(Provided material begins)
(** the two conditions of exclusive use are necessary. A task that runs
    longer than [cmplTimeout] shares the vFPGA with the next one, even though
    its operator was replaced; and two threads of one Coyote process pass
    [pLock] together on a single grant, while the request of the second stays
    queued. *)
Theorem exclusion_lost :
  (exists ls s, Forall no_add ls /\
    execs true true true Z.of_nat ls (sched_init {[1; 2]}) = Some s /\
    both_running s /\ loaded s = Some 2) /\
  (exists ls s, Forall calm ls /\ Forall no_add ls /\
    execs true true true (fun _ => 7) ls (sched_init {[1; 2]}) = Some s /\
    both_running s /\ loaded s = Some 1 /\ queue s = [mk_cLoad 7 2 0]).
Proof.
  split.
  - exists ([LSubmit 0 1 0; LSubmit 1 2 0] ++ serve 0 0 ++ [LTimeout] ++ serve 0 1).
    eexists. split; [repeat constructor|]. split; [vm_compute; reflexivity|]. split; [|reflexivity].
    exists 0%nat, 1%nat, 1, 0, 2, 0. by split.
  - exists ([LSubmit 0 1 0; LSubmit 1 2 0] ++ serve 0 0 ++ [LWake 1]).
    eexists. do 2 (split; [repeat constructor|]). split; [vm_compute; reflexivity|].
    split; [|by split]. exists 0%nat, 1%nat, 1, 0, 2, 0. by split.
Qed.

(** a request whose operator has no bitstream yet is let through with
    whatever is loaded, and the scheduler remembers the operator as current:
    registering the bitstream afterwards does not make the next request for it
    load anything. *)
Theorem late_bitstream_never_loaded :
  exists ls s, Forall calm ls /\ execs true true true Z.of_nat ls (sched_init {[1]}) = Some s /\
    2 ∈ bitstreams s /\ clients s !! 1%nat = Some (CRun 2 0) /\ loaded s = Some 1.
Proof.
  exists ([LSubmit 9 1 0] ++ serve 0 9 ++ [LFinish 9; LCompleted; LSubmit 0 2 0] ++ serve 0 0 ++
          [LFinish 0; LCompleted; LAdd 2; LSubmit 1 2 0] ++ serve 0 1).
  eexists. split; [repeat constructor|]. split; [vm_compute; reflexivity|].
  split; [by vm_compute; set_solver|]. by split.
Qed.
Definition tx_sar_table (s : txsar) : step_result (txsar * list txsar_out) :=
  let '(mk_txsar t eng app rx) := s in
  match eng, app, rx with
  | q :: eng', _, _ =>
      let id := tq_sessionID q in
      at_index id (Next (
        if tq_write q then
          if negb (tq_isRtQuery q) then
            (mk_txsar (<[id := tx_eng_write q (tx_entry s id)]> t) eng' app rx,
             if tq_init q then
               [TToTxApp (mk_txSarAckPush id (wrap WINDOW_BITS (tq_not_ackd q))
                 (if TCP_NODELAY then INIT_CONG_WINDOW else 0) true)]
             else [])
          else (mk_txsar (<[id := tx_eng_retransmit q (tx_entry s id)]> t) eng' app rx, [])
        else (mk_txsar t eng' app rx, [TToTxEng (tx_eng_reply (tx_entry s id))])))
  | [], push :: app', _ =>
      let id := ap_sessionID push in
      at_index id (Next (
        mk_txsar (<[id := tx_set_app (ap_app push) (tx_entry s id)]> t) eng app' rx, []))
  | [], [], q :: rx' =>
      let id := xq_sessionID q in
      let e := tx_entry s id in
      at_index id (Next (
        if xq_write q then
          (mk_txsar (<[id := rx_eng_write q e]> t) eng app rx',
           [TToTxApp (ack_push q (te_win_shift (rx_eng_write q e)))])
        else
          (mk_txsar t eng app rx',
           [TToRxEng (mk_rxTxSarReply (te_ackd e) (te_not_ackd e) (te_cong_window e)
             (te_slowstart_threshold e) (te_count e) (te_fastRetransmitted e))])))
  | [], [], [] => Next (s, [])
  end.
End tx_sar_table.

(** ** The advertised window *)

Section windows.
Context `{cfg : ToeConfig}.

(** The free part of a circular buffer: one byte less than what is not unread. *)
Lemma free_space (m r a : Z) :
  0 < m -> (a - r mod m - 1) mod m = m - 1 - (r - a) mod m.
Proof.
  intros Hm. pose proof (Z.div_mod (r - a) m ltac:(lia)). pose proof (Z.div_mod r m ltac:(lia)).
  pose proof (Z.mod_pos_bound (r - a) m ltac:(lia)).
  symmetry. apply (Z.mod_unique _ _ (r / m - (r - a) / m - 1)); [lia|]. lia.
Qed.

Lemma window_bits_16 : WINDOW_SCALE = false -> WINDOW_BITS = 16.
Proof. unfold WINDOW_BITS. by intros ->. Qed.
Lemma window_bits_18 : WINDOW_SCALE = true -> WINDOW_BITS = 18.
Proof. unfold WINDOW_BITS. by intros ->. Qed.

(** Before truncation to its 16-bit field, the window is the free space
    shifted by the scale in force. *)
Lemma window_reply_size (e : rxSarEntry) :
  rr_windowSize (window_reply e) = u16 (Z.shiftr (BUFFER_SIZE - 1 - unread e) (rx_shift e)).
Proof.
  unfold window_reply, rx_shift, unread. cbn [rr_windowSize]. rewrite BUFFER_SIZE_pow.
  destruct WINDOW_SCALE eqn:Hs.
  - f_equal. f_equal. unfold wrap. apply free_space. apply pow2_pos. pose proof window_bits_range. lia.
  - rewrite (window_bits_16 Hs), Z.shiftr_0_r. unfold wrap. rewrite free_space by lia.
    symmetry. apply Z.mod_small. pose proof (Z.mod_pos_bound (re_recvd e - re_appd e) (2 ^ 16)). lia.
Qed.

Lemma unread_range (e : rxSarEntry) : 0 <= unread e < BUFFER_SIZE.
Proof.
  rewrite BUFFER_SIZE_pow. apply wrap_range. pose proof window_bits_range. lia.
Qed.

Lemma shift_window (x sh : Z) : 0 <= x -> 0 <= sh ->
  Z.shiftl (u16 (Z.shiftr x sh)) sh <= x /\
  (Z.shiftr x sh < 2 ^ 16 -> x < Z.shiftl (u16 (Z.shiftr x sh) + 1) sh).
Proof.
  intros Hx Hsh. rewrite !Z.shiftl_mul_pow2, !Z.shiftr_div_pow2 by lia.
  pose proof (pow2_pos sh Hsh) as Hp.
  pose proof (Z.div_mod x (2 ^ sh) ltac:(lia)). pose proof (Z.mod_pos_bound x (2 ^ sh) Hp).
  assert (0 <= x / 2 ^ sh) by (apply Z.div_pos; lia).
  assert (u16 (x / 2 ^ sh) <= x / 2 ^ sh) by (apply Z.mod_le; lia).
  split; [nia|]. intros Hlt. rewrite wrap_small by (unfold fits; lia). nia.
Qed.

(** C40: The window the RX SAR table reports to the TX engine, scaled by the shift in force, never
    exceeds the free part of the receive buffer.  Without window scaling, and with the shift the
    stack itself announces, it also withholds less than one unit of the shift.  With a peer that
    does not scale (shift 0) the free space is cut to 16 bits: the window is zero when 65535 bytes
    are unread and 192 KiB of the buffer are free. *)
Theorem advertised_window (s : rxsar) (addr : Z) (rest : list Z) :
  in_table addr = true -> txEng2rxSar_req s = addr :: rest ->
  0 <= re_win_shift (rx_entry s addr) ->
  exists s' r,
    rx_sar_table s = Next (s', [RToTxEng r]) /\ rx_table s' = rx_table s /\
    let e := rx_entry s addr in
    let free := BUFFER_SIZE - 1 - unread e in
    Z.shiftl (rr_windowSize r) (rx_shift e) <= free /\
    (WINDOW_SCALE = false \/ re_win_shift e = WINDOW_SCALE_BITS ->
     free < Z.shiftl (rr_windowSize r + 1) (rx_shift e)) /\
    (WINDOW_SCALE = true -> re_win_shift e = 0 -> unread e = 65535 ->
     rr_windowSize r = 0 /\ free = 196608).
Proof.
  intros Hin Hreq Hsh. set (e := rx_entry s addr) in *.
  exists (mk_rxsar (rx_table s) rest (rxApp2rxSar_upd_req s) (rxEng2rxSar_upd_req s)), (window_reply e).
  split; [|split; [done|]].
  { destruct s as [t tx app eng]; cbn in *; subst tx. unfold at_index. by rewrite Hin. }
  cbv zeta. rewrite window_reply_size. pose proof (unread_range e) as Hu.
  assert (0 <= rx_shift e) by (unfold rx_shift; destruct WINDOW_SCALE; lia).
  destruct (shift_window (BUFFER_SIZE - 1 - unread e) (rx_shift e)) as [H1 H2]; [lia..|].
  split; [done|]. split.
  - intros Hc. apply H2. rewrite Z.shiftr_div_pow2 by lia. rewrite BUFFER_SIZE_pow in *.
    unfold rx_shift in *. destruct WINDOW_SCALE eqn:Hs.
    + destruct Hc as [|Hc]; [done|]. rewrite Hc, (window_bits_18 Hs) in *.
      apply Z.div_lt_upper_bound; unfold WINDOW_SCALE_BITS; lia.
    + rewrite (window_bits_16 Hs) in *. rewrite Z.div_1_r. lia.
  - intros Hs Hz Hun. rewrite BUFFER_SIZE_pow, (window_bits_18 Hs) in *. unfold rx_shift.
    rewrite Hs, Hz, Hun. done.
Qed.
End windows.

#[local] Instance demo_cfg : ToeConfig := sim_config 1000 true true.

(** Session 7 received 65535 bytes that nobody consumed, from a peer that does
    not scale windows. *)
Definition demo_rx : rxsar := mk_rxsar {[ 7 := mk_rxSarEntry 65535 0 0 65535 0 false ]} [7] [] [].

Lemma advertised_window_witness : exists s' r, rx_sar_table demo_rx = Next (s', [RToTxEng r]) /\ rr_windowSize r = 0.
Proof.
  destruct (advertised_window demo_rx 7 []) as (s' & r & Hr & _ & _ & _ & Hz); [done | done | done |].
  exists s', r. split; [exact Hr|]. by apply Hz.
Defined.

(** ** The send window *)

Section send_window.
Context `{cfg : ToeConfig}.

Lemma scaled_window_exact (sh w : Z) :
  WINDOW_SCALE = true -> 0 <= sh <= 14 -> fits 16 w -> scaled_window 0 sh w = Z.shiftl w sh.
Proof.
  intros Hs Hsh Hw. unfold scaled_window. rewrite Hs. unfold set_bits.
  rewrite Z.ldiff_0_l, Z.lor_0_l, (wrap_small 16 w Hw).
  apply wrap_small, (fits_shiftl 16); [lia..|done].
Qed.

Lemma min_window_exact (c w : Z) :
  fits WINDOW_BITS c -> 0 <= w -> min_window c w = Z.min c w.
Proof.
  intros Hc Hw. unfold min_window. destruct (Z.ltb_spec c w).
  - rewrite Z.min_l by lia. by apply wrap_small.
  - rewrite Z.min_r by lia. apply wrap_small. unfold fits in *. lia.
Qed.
(Provided material ends)
» Task prompt
When a line above includes the word "request", please list that line.

» Task response
    [pLock] together on a single grant, while the request of the second stays
(** a request whose operator has no bitstream yet is let through with
    registering the bitstream afterwards does not make the next request for it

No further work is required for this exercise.